Write out each line of the records that has "Context" in it.

<<<<

(* ===== verification/Ribosome.v ===== *)
(** * The ribosome: running the WebAssembly of a zome

    Models [core/src/wasm_engine]: the host's view of the memory of a module
    ([memory.rs]), the exchange of JSON with it ([runtime.rs]), the run of one
    function of a zome ([run_dna.rs], [factories.rs]) and the callbacks built on
    it ([callback/mod.rs], [callback/init.rs], [callback/receive.rs]).

    The interpreter ([wasmi]) and the code of the zome are outside; what they do
    is the answer to a [Call_wasm].  Bytes are [Z]s; a JSON text is the string of
    its bytes.  Where a message of the code ends in a dump of the call, the
    model's ends before it.

    The theorems: what the host stores, the zome reads, and the reverse; and the
    messages of the errors that [run_dna] gives. *)

From stdpp Require Import base strings list gmap.
From Stdlib Require Import ZArith Ascii.
From S2P Require Import Prelude Errors WasmMemory CoreTypes Dna Storage Action Agent.
From S2P Require Import Network Nucleus DhtStore Instance Async.

(** ** Bytes and JSON *)

Definition bytes_of_string (s : string) : list Z :=
  (λ a, Z.of_N (N_of_ascii a)) <$> String.list_ascii_of_string s.

Definition string_of_bytes (l : list Z) : string :=
  String.string_of_list_ascii ((λ b, ascii_of_N (Z.to_N b)) <$> l).

(** [JsonString::null()] and [is_null]. *)
Definition json_null : JsonString := "null".
Definition json_is_null (j : JsonString) : bool := String.eqb j json_null.

(** The JSON of the parameters of a callback and of a validation package
    definition ([serde]), and [JsonString::from_json], which cleans a text up. *)
Class JsonApi : Type := {
  args_json : CallbackArgs → JsonString;
  from_json : string → JsonString;
  package_definition_json : ValidationPackageDefinition → JsonString;
  package_definition_of_json : JsonString → option ValidationPackageDefinition;
}.

(** What [serde] writes, it reads back, and a definition is never written as
    [null]. *)
Class JsonApiLaws `{JsonApi} : Prop := {
  package_definition_inverse d :
    package_definition_of_json (package_definition_json d) = Some d;
  package_definition_not_null d : package_definition_json d ≠ json_null;
}.

(** ** memory.rs *)

Record WasmPageManager : Type := {
  stack : WasmStack;
  wasm_memory : list Z;
}.

Definition WasmPageManager_new (memory : list Z) : WasmPageManager :=
  {| stack := WasmStack_new; wasm_memory := memory |}.

Definition page_allocate (self : WasmPageManager) (length : Z) :
    Result AllocationError WasmAllocation * WasmPageManager :=
  match next_allocation (stack self) length with
  | Err e => (Err e, self)
  | Ok allocation =>
      match allocate (stack self) allocation with
      | (Err e, s) => (Err e, {| stack := s; wasm_memory := wasm_memory self |})
      | (Ok top, s) =>
          (WasmAllocation_new top length, {| stack := s; wasm_memory := wasm_memory self |})
      end
  end.

(** [MemoryRef::set] and [get] of [wasmi] fail out of the memory; the code
    panics then. *)
Definition memory_set (mem : list Z) (offset : Z) (data : list Z) : option (list Z) :=
  let o := Z.to_nat offset in
  if Nat.leb (o + length data) (length mem) then
    Some (take o mem ++ data ++ drop (o + length data) mem)%list
  else None.

Definition memory_get (mem : list Z) (offset length : Z) : option (list Z) :=
  let o := Z.to_nat offset in
  let n := Z.to_nat length in
  if Nat.leb (o + n) (List.length mem) then Some (take n (drop o mem)) else None.

Definition page_write (self : WasmPageManager) (data : list Z) :
    Outcome (Result AllocationError WasmAllocation * WasmPageManager) :=
  if Z.ltb MEMORY_INT_MAX (Z.of_nat (length data)) then Ret (Err OutOfBounds, self)
  else
    match data with
    | [] => Ret (Err ZeroLength, self)
    | _ =>
        match page_allocate self (u32_wrap (Z.of_nat (length data))) with
        | (Err e, self) => Ret (Err e, self)
        | (Ok mem_buf, self) =>
            m ← unwrap (memory_set (wasm_memory self) (offset mem_buf) data);
            Ret (Ok mem_buf, {| stack := stack self; wasm_memory := m |})
        end
    end.

Definition page_read (self : WasmPageManager) (allocation : WasmAllocation) : Outcome (list Z) :=
  unwrap (memory_get (wasm_memory self) (offset allocation) (length_ allocation)).

(** ** runtime.rs *)

(** The argument of an API function of the host: the JSON the zome wrote. *)
Definition load_json_string_from_args `{JsonApi} (self : WasmPageManager) (encoded : Z) :
    Outcome JsonString :=
  return_code ← RibosomeEncodedValue_from_bits encoded;
  match return_code with
  | Success => Ret json_null
  | Failure _ => Panic
  | Allocation ribosome_allocation =>
      match WasmAllocation_try_from ribosome_allocation with
      | Err _ => Panic
      | Ok allocation =>
          bin_arg ← page_read self allocation;
          if utf8_valid bin_arg then Ret (from_json (string_of_bytes bin_arg)) else Panic
      end
  end.

(** The bytes are followed by a zero, where the zome stops reading. *)
Definition store_as_json_string (self : WasmPageManager) (j : JsonString) :
    Outcome (Z * WasmPageManager) :=
  r ← page_write self (bytes_of_string j ++ [0%Z])%list;
  Ret match r with
      | (Err _, self) => (RibosomeEncodedValue_to_bits (Failure Unspecified), self)
      | (Ok allocation, self) =>
          (RibosomeEncodedValue_to_bits (Allocation (RibosomeEncodedAllocation_from allocation)),
           self)
      end.

(** ** run_dna.rs *)

Section run.
Context `{Storage} `{JsonApi}.

(** The type name is passed as it is, everything else as JSON. *)
Definition args_bytes (parameters : CallbackArgs) : list Z :=
  match parameters with
  | Args_EntryType app_entry_type => bytes_of_string app_entry_type
  | _ => bytes_of_string (args_json parameters)
  end.

(** The word that a function of the zome returned, in the memory it left. *)
Definition decode_return (bits : Z) (memory : list Z) : Outcome (Result HolochainError JsonString) :=
  return_code ← RibosomeEncodedValue_from_bits bits;
  match return_code with
  | Success => Ret (Ok json_null)
  | Failure err_code =>
      Ret (Err (HolochainError_RibosomeFailed
                  ("Zome function failure: " +:+ RibosomeErrorCode_as_str err_code)))
  | Allocation ribosome_allocation =>
      match WasmAllocation_try_from ribosome_allocation with
      | Err _ => Ret (Err (HolochainError_RibosomeFailed "WASM return value allocation failed: "))
      | Ok allocation =>
          result ← unwrap (memory_get memory (offset allocation) (length_ allocation));
          Ret (if utf8_valid result then Ok (from_json (string_of_bytes result))
               else Err (HolochainError_RibosomeFailed "WASM failed to return value: "))
      end
  end.

(** [run_dna] on the module of the zome. *)
Definition run_wasm (input_parameters : list Z) (r : WasmRun) :
    Outcome (Result HolochainError JsonString) :=
  match r with
  | Wasm_ParseError message => Ret (Err (HolochainError_ErrorGeneric message))
  | Wasm_NotInstantiated => Panic
  | Wasm_StartFailed => Ret (Err (HolochainError_RibosomeFailed "Module failed to start"))
  | Wasm_Instance memory invoke =>
      '(maybe_allocation, manager) ← page_write (WasmPageManager_new memory) input_parameters;
      match maybe_allocation with
      | Err ZeroLength | Ok _ =>
          let encoded_allocation_of_input :=
            match maybe_allocation with
            | Ok allocation =>
                RibosomeEncodedValue_to_bits
                  (Allocation (RibosomeEncodedAllocation_from allocation))
            | Err _ => RibosomeEncodedValue_to_bits Success
            end in
          match invoke encoded_allocation_of_input (wasm_memory manager) with
          | Wasm_Trap message =>
              Ret (Err (HolochainError_RibosomeFailed
                          ("WASM invocation failed: " +:+ message +:+ ". data = ")))
          | Wasm_NoValue => Panic
          | Wasm_NotBits =>
              Ret (Err (HolochainError_RibosomeFailed "WASM return value missing. data = "))
          | Wasm_Value bits memory => decode_return bits memory
          end
      | Err _ => Ret (Err (HolochainError_RibosomeFailed "WASM Memory issue: "))
      end
  end.

(** [get_module] for a callback: the zome must be in the DNA of the nucleus. *)
Definition get_module (zome_name : string) : Prog (Result HolochainError ()) :=
  '(s, _) ←? state_or_error;
  match Nucleus.dna (st_nucleus s) with
  | None => panic
  | Some dna =>
      match btree_get (zomes dna) zome_name with
      | Some _ => ret_ok ()
      | None => ret_err (HolochainError_ErrorGeneric
                           ("No Ribosome found for Zome '" +:+ zome_name +:+ "'"))
      end
  end.

Definition run_dna (zome_name fn_name : string) (parameters : CallbackArgs) :
    Prog (Result HolochainError JsonString) :=
  _ ←? get_module zome_name;
  r ← call (Call_wasm zome_name fn_name parameters);
  lift_outcome (run_wasm (args_bytes parameters) r).

(** ** callback/mod.rs, callback/init.rs and callback/receive.rs *)

Inductive CallbackResult : Type :=
| CallbackResult_Pass
| CallbackResult_Fail (msg : string)
| CallbackResult_NotImplemented (reason : string)
| CallbackResult_ValidationPackageDefinition (def : ValidationPackageDefinition)
| CallbackResult_ReceiveResult (result : string).

Inductive Callback : Type :=
| Callback_MissingNo
| Callback_Init
| Callback_Receive.

Definition Callback_from_str (s : string) : Result string Callback :=
  if String.eqb s "init" then Ok Callback_Init
  else if String.eqb s "receive" then Ok Callback_Receive
  else if String.eqb s "" then Ok Callback_MissingNo
  else Err "Cannot convert string to Callback".

Definition Callback_as_str (c : Callback) : string :=
  match c with
  | Callback_MissingNo => ""
  | Callback_Init => "init"
  | Callback_Receive => "receive"
  end.

Definition Callback_index (c : Callback) : nat :=
  match c with
  | Callback_MissingNo => 0
  | Callback_Init => 1
  | Callback_Receive => 2
  end.

Definition Callback_str_to_index (s : string) : nat :=
  match Callback_from_str s with
  | Ok i => Callback_index i
  | Err _ => Callback_index Callback_MissingNo
  end.

Definition Callback_from_index (i : nat) : Callback :=
  match i with
  | 1 => Callback_Init
  | 2 => Callback_Receive
  | _ => Callback_MissingNo
  end.

Definition run_callback (zome_name fn_name : string) (parameters : CallbackArgs) :
    Prog CallbackResult :=
  r ← run_dna zome_name fn_name parameters;
  mret match r with
       | Ok call_result =>
           if json_is_null call_result then CallbackResult_Pass
           else CallbackResult_Fail call_result
       | Err _ => CallbackResult_NotImplemented "run_callback"
       end.

Definition Callback_call (zome : string) (function : Callback) (params : CallbackArgs) :
    Prog CallbackResult :=
  dna ← get_dna_expect;
  match get_wasm_from_zome_name dna zome with
  | None => mret (CallbackResult_NotImplemented "call/1")
  | Some [] => mret (CallbackResult_NotImplemented "call/2")
  | Some _ => run_callback zome (Callback_as_str function) params
  end.

Definition init (zome : string) (params : CallbackArgs) : Prog CallbackResult :=
  Callback_call zome Callback_Init params.

Definition receive (zome : string) (parameters : CallbackArgs) : Prog CallbackResult :=
  match parameters with
  | Args_Receive _ _ =>
      r ← run_dna zome (Callback_as_str Callback_Receive) parameters;
      mret match r with
           | Ok call_result => CallbackResult_ReceiveResult call_result
           | Err err => CallbackResult_Fail (HolochainError_fmt err)
           end
  | _ => mret (CallbackResult_NotImplemented "receive/1")
  end.

End run.

(** ** The host and the zome share the memory *)

(** A write of the host that fits takes the bytes at the top of its stack. *)
Lemma page_write_ok self data :
  is_u32 (top (stack self)) → data ≠ [] →
  (top (stack self) + Z.of_nat (length data) ≤ U32_MAX)%Z →
  (Z.to_nat (top (stack self)) + length data ≤ length (wasm_memory self))%nat →
  page_write self data =
    Ret (Ok {| offset := top (stack self); length_ := Z.of_nat (length data) |},
         {| stack := {| top := top (stack self) + Z.of_nat (length data) |};
            wasm_memory := take (Z.to_nat (top (stack self))) (wasm_memory self) ++ data ++
              drop (Z.to_nat (top (stack self)) + length data) (wasm_memory self) |}).
Proof.
  unfold is_u32. intros [Ht _] Hne Hmax Hm.
  assert (0 < Z.of_nat (length data))%Z by (destruct data; [done|simpl; lia]).
  unfold page_write. destruct (Z.ltb_spec MEMORY_INT_MAX (Z.of_nat (length data)));
    [unfold MEMORY_INT_MAX in *; lia|].
  destruct data as [|b data]; [done|]. remember (b :: data) as bs eqn:Hbs. clear Hbs b data Hne.
  rewrite u32_wrap_id by (unfold is_u32, U32_MAX in *; lia).
  unfold page_allocate, next_allocation. rewrite WasmAllocation_new_ok by lia.
  unfold allocate; cbn [offset length_]. rewrite Z.eqb_refl; cbn [negb].
  destruct (Z.ltb_spec WasmStack_max (top (stack self) + Z.of_nat (length bs)));
    [unfold WasmStack_max, MEMORY_INT_MAX in *; lia|].
  rewrite WasmAllocation_new_ok by lia. cbn [offset stack wasm_memory]. unfold memory_set.
  rewrite (proj2 (Nat.leb_le _ _)) by lia. cbn.
  by rewrite u32_wrap_id by (unfold is_u32, U32_MAX in *; lia).
Qed.
(** The package for a header with the headers of a chain. *)
Definition chain_package (public : ChainHeader → bool) (entry_of : ChainHeader → Entry)
    (header : ChainHeader) (headers : list ChainHeader) (def : ValidationPackageDefinition) :
    ValidationPackage :=
  let package := ValidationPackage_only_header header in
  match def with
  | PackageDef_Entry => package
  | PackageDef_ChainEntries => with_entries package (public_entries public entry_of headers)
  | PackageDef_ChainHeaders => with_headers package headers
  | PackageDef_ChainFull =>
      with_headers (with_entries package (public_entries public entry_of headers)) headers
  | PackageDef_Custom s => with_custom package s
  end.

Section author.
Context `{Node}.
Variable s : State.
Variable w : World.
Variable net_query : Address → Result HolochainError NetworkQueryResult.
Variable dna : Dna.
Variable public : ChainHeader → bool.
Variable entry_of : ChainHeader → Entry.
Variable entry : Entry.
Variable header : ChainHeader.
Variables later before : list ChainHeader.
Let whole := (later ++ header :: before)%list.
Hypothesis Hdna : Nucleus.dna (st_nucleus s) = Some dna.
Hypothesis Hchain : chain (w_cas w) whole.
Hypothesis Htop : agent_top_chain_header (st_agent s) = head whole.
Hypothesis Hfuel : length whole < node_fuel.
Hypothesis Hfind : find_chain_header entry (st_agent s) (w_cas w) node_fuel = Ret (Some header).
Hypothesis Hpublic :
  ∀ h, h ∈ whole → can_publish (entry_type h) (Some dna) = Ret (public h).
Hypothesis Hentries :
  ∀ h, h ∈ whole → public h → get (w_cas w) (entry_address h) = Ok (Some (entry_of h)).

Lemma gives_package_header provs : gives s w net_query (package_header entry provs) (Ret (Ok header)).
Proof.
  unfold package_header. eapply gives_bind; [apply gives_state_expect|]. cbn beta iota.
  rewrite Hfind. apply (gives_bind _ _ _ _ _ (Some header)); apply gives_finish.
Qed.
Lemma run_validation_callback_runs zome fn params t o :
  runs (run_validation_callback zome fn params) t o →
  (∃ s, t = [Ev Call_state s] ∧ o = Panic) ∨
  (∃ s r, t = [Ev Call_state s; Ev (Call_wasm zome fn params) r] ∧
          o = callback_outcome (run_wasm (args_bytes params) r)).
Proof.
  apply (wp_runs (λ _ _, True) _ [] (λ t o,
    (∃ s, t = [Ev Call_state s] ∧ o = Panic) ∨
    (∃ s r, t = [Ev Call_state s; Ev (Call_wasm zome fn params) r] ∧
            o = callback_outcome (run_wasm (args_bytes params) r)))).
  unfold run_validation_callback, run_dna, get_module. cbn. split; [done|].
  intros [[s w]|] _; cbn; [|left; by eexists].
  destruct (Nucleus.dna (st_nucleus s)) as [dna|]; cbn; [|left; by eexists].
  destruct (btree_get (zomes dna) zome); cbn; [|left; by eexists].
  split; [done|]. intros r _.
  enough (Heq : ∀ o, o = callback_outcome (run_wasm (args_bytes params) r) →
    (∃ s0, [Ev Call_state (Some (s, w)); Ev (Call_wasm zome fn params) r] = [Ev Call_state s0] ∧
           o = Panic) ∨
    (∃ s0 r0, [Ev Call_state (Some (s, w)); Ev (Call_wasm zome fn params) r] =
              [Ev Call_state s0; Ev (Call_wasm zome fn params) r0] ∧
              o = callback_outcome (run_wasm (args_bytes params) r0))); [|by right; do 2 eexists].
  destruct (run_wasm (args_bytes params) r) as [[j|e]| |] eqn:Hw; cbn; try (by apply Heq).
  - destruct (json_is_null j) eqn:Hj; apply Heq; cbn; by rewrite Hj.
  - destruct e; try (by apply Heq). apply run_wasm_failure in Hw as (m & rest & Hm & ->).
    destruct (String.eqb_spec (m +:+ rest) "Argument deserialization failed") as [He|];
      [|by apply Heq].
    by apply not_schema_message in He.
Qed.

Lemma decode_return_no_fuel bits memory : decode_return bits memory ≠ NoFuel.
Proof.
  unfold decode_return, RibosomeEncodedValue_from_bits.
  destruct (Z.eqb bits 0); [done|]. destruct (u64_split_bits bits) as [c l].
  destruct (Z.eqb l 0).
  - unfold RibosomeErrorCode_from_code_int. by repeat case_match.
  - cbn. destruct (WasmAllocation_try_from _); [|done].
    by destruct (memory_get _ _ _); cbn; [destruct (utf8_valid _)|].
Qed.

Lemma run_wasm_no_fuel input r : run_wasm input r ≠ NoFuel.
Proof.
  destruct r as [| | |memory invoke]; try done. cbn.
  destruct (page_write (WasmPageManager_new memory) input) as [[[a|[]] m]| |] eqn:Hw; cbn; try done.
  1, 2: destruct (invoke _ _); try done; apply decode_return_no_fuel.
  unfold page_write in Hw. destruct (Z.ltb _ _); [done|]. destruct input; [done|].
  destruct (page_allocate _ _) as [[] ?]; [|done]. by destruct (memory_set _ _ _).
Qed.

(** What the run of a function was, in an event that is one. *)
Definition wasm_answer (e : Event) : option WasmRun :=
  match ev_call e as c return answer c → option WasmRun with
  | Call_wasm _ _ _ => λ r, Some r
  | _ => λ _, None
  end (ev_answer e).

(** an entry that the application cannot decode is never reported as such.
    The ribosome says so with the message "Zome function failure: Argument
    deserialization failed", but the validation compares with the part after the
    colon.  So no run of a validation callback ends in the error that "JSON
    object does not match entry schema": when the callback fails in any way the
    validation panics, and otherwise it accepts the entry or rejects it with the
    text that the callback returned. *)
Theorem schema_mismatch_panics zome fn params t o :
  runs (run_validation_callback zome fn params) t o →
  (o = Ret (Ok ()) ∨ (∃ reason, o = Ret (Err (ValidationError_Fail reason))) ∨ o = Panic) ∧
  (∀ r e, Ev (Call_wasm zome fn params) r ∈ t →
    run_wasm (args_bytes params) r = Ret (Err e) → o = Panic).
Proof.
  intros [(s & -> & ->)|(s & r & -> & ->)]%run_validation_callback_runs.
  - split; [auto|]. by intros r e [= Hin%(f_equal wasm_answer)]%list_elem_of_singleton.
  - split.
    + pose proof (run_wasm_no_fuel (args_bytes params) r) as Hn. unfold callback_outcome.
      destruct (run_wasm (args_bytes params) r) as [[j|e]| |]; [|auto..|done].
      destruct (json_is_null j); eauto.
    + intros r' e Hin He. rewrite !elem_of_cons in Hin.
      destruct Hin as [Hin|[Hin|[]%elem_of_nil]]; apply (f_equal wasm_answer) in Hin; [done|].
      injection Hin as ->. by rewrite He.
Qed.

End callbacks.

(** ** Link definitions *)

(** An entry type is defined in one way, whichever zome defines it. *)
Definition unique_entry_types (dna : Dna) : Prop :=
  ∀ z1 zome1 z2 zome2 ty d1 d2,
    (z1, zome1) ∈ zomes dna → (z2, zome2) ∈ zomes dna →
    (ty, d1) ∈ entry_types zome1 → (ty, d2) ∈ entry_types zome2 → d1 = d2.

Lemma find_def_in ty l d : find_def ty l = Some d → (ty, d) ∈ l.
Proof.
  unfold find_def. destruct (list_find _ l) as [[i [ty' d']]|] eqn:Hf; [|done]. cbn.
  intros [= ->]. apply list_find_Some in Hf as (Hl & Ht & _). cbn in Ht. subst.
  by apply list_elem_of_lookup_2 in Hl.
Qed.

Lemma find_entry_type_def_in l ty d zn zome :
  (zn, zome) ∈ l → (ty, d) ∈ entry_types zome →
  ∃ zn' zome' d', find_entry_type_def l ty = Some d' ∧ (zn', zome') ∈ l ∧
                  (ty, d') ∈ entry_types zome'.
Proof.
  induction l as [|[zn1 zome1] l IH]; [by intros ?%elem_of_nil|]. intros Hz Hd. cbn.
  destruct (find_def ty (entry_types zome1)) as [d1|] eqn:Hf.
  - exists zn1, zome1, d1. split_and!; [done|apply elem_of_cons; by left|by apply find_def_in].
  - apply elem_of_cons in Hz as [[= -> ->]|Hz].
    + apply find_def_none in Hf. exfalso. apply not_true_iff_false in Hf. apply Hf.
      apply existsb_exists. exists (ty, d). split; [by apply list_elem_of_In|].
      by apply bool_decide_eq_true.
    + destruct (IH Hz Hd) as (zn' & zome' & d' & ? & ? & ?). exists zn', zome', d'.
      split_and!; [done|apply elem_of_cons; by right|done].
Qed.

>>>>

• Response to this exercise:
Context `{Storage} `{JsonApi}.
Context `{Node}.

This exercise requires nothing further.